We paid quite a bit for her too, only 5 months ago, considering she is a reining/western pleasure horse.

I might still be able to do western pleasure, if she is sound enough though...


----------



## Rebelappy (Dec 22, 2008)

oh im sorry to hear that reining is very tough on some horses so i have seen and some people are extremes with it on horses.. unfortantly the horse is the one that pays we had a gal that was very hard core reiner and pretty much lamed her nice well bred gelding for life he was pretty much restricted to his stall sad though.. anyhow good luck with her there are supplement out there that are designed to help such issiues


----------



## reining girl (Jan 30, 2009)

o no im sorry. I thought you got a vet check on her before you bought her??? I hope the glucosamine will help her, it helped my old boy alot.


----------



## horseluver50 (Mar 19, 2009)

reining girl : Yeah, I did get a vet check then, but the problem wasn't apparent then. I didnt notice anything bothering her, until about 3 weeks ago. For the vet check before buying her, they flexed a leg for 45 secs then trotted off, and she was fine.
But today when we did that, it was super wonky and seemed like she was lame (as you can tell i am not a vet, and dont know th correct words for it) 

It really does suck, but I hope the supplements help relieve her pain when riding 

My poor little girl


----------



## reining girl (Jan 30, 2009)

aww shoot im sorry.


----------



## horseluver50 (Mar 19, 2009)

I am alright with just riding her for pleasure and relaxed riding.. but the thing that I am not happy about, is that we paid so much money over our price range, because we knew that I would grow into her, and we could go to big shows and stuff, since she was really good at reining and western pleasure. But now, her price has dropped down about 4000 

But, I guess my parents won't feel so bad about spending all that money on her, if I still enjoy her and love her.

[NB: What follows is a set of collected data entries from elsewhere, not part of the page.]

(* ===== verification/ProcExit.v ===== *)
(** Exiting: [do_exit], [kthread_exit], [proc_thread_exited] and [proc_cleanup]. *)
From S2P Require Import Prelude.
From S2P Require Import Platform.
From S2P Require Import Sched.
From S2P Require Import SchedInv.
From S2P Require Import ProcSched.
From S2P Require Import MmIface.
From S2P Require Import Vmmap.
From S2P Require Import Areas.
From S2P Require Import VmmapFacts.
From S2P Require Import VmmapThms.
From S2P Require Import Proc.
From S2P Require Import ProcInv.
From S2P Require Import ProcIds.
From S2P Require Import ProcCreate.
From S2P Require Import ProcThread.
From S2P Require Import ProcFam.
Open Scope Z_scope.

Section Exit.
Context `{P : Platform} `{!PlatformOk P} {C : ProcConst} `{!ProcConstOk C} {MM FS : Type}.
Context `{!MmOps MM} `{!MmLaws MM} `{!ProcOps MM} `{!ProcLaws MM} `{!FsOps FS} `{!FsLaws FS}.
Context (intr_wait : sched -> sched) (irqs : nat).
Context (Hintr : intr_pres intr_wait) (Hkeep : forall s, idle_ok s -> keeps_threads s (intr_wait s)).
Implicit Types (k : kern (MM := MM) (FS := FS)) (F : list Z) (R V O : gmultiset Z) (v : vm (MM := MM)).

(** ** The kernel while the current thread cannot go on *)

(** [kern_ok] without a thread that runs. *)
Record kern_idle F R V O k : Prop := {
  ki_sched : idle_ok (ks k);
  ki_cur : is_Some (threads (ks k) !! curthr (ks k));
  ki_vm : vm_ok (owned (procs k) (threads (ks k)) ++ F) R (kvm k);
  ki_fs : fs_safe (cwds (procs k) ⊎ V) (opens (procs k) ⊎ O) (kfs k);
  ki_fam : fam_ok (procs k) (proc_list k) (proc_initproc k);
  ki_thr : threads_ok (procs k) (kt_plinks k) (threads (ks k));
  ki_spaces : spaces_ok (procs k) (vm_maps (kvm k));
  ki_waits : waits_ok F (procs k) (threads (ks k));
  ki_next : 0 <= next_pid k < PROC_MAX_COUNT
}.

Lemma owned_keeps_in G ps s s' : keeps_in G s s' -> owned ps (threads s') ≡ₚ owned ps (threads s).
Proof.
  intros H. unfold owned. f_equiv. apply gather_ext. intros t. specialize (H t).
  destruct (threads s !! t) as [kt|], (threads s' !! t) as [kt'|]; try done. cbn in *. destruct H as (_ & E & _). unfold thread_owns. by rewrite E.
Qed.
Lemma threads_keeps_in G ps pl s s' : keeps_in G s s' -> threads_ok ps pl (threads s) -> threads_ok ps pl (threads s').
Proof.
  intros H [H1 H2]. split.
  - intros t kt' Hkt'. destruct (keeps_in_bwd _ _ _ _ _ H Hkt') as (kt & Hkt & E1 & E2 & E3 & _).
    destruct (H1 t kt Hkt) as (A & B & x & D & E & G0). unfold thread_of. rewrite E1, E2. split_and!; [done..|]. exists x. split_and!; [done..|]. by rewrite E3.
  - intros p x Hx. destruct (H2 p x Hx) as [?|(t & kt & A & Hkt & D)]; [by left|right].
    destruct (keeps_in_fwd _ _ _ _ _ H Hkt) as (kt' & Hkt' & E1 & _). exists t, kt'. by rewrite E1.
Qed.
Lemma waits_keeps_in F ps s s' : keeps_in F s s' -> waits_ok F ps (threads s) -> waits_ok F ps (threads s').
Proof.
  intros H Hw t kt' a Hkt' Ha. destruct (keeps_in_bwd _ _ _ _ _ H Hkt') as (kt & Hkt & E1 & _ & _ & E4). rewrite E1. destruct (E4 a Ha); [by apply (Hw t kt a Hkt)|by right].
Qed.
Lemma owned_keeps ps s s' : keeps_threads s s' -> owned ps (threads s') ≡ₚ owned ps (threads s).
Proof. intros H. by apply (owned_keeps_in []), keeps_threads_in. Qed.
Lemma threads_keeps ps pl s s' : keeps_threads s s' -> threads_ok ps pl (threads s) -> threads_ok ps pl (threads s').
Proof. intros H. by apply (threads_keeps_in []), keeps_threads_in. Qed.
Lemma waits_keeps F ps s s' : keeps_threads s s' -> waits_ok F ps (threads s) -> waits_ok F ps (threads s').
Proof. intros H. by apply waits_keeps_in, keeps_threads_in. Qed.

Because, I know that she is the best horse ever for me, and I can still do quite a bit on her, but just not too hard of stuff on her legs.

But, I am also thinking about her.. she will feel uncomfortable every time I ride her, even when on supplements if they work...
I'm not sure if she would be best for someone that will ride lightly, such as an older person who will just go on slow trail rides once in a while.. or little kids, as she is very gentle and is a saint when riding her.

Sorry for posting so much, I just let all my thoughts out, so I can see what i really do feel..

I guess I will have to see how it goes with the supplements and the riding, to see how she is..


----------



## SorrelHorse (Apr 9, 2009)

Awww, I'm sorry! We had that problem with a few of our horses in the past. Give her some AspirPaste before the ride and maybe some joint supplement in her feed. Next time, make sure to do a very heavy vet check before you buy, and ride several times so you can see exactly how she feels.

Give her an extra treat from me


----------



## Ridehorses99 (Dec 23, 2009)

My 18 year old gelding has some arthritis in a knee and we've been giving him 1 cup of apple cider vinegar with his feed in the morning and the same at night. He is no longer limping from the arthritis and he's running around like a 3 year old. We finally cut back to 1/2 a cup twice a day. Many people swear that it takes care of a lot of joint problems and after trying it, I'm a believer.


----------



## JustDressageIt (Oct 4, 2007)

I'm sorry to hear the bad news 
Arthritis and joint issues have so many treatments now, it's almost mind-boggling. Did your vet explain to you exactly what was wrong, and where? 
There are supplements, such as a Glucosamine/MSM/chondroitin mix (seems to work best all together like that), injections, shockwave therapy, cryotherapy, magnetic therapy, etc etc. 
Just a note about Glucosamine; there are two different types (Glucosamine sulphate and glucosamine hydrochloride) and much controversy about which is "better." The argument (at least today, in this hour and this minute) is that Sulphate is better than hydrochloride, but it's worth reading up on.


----------



## roro (Aug 14, 2009)

I'd recommend starting her on Adequan and/or Legend shots. They are more powerful than a lot of the oral joint supplements.


----------



## AlmostThere (Oct 31, 2009)

That's heartbreaking :-(. Especially since you had such high hopes for her and your parents paid so much for her with those hopes in mind.


----------



## nrhareiner (Jan 11, 2009)

These are what I use on my reiners and I swear by them. I have been reining for about 15 years and have used Bioscan for 12 of those years and have yet to have a horse with hock problems. They are pricey but when you consider the cost of just one hock injection you have already covered the cost. I use Injectable Gluecosamein with them. They help get the fluid back into the joint. 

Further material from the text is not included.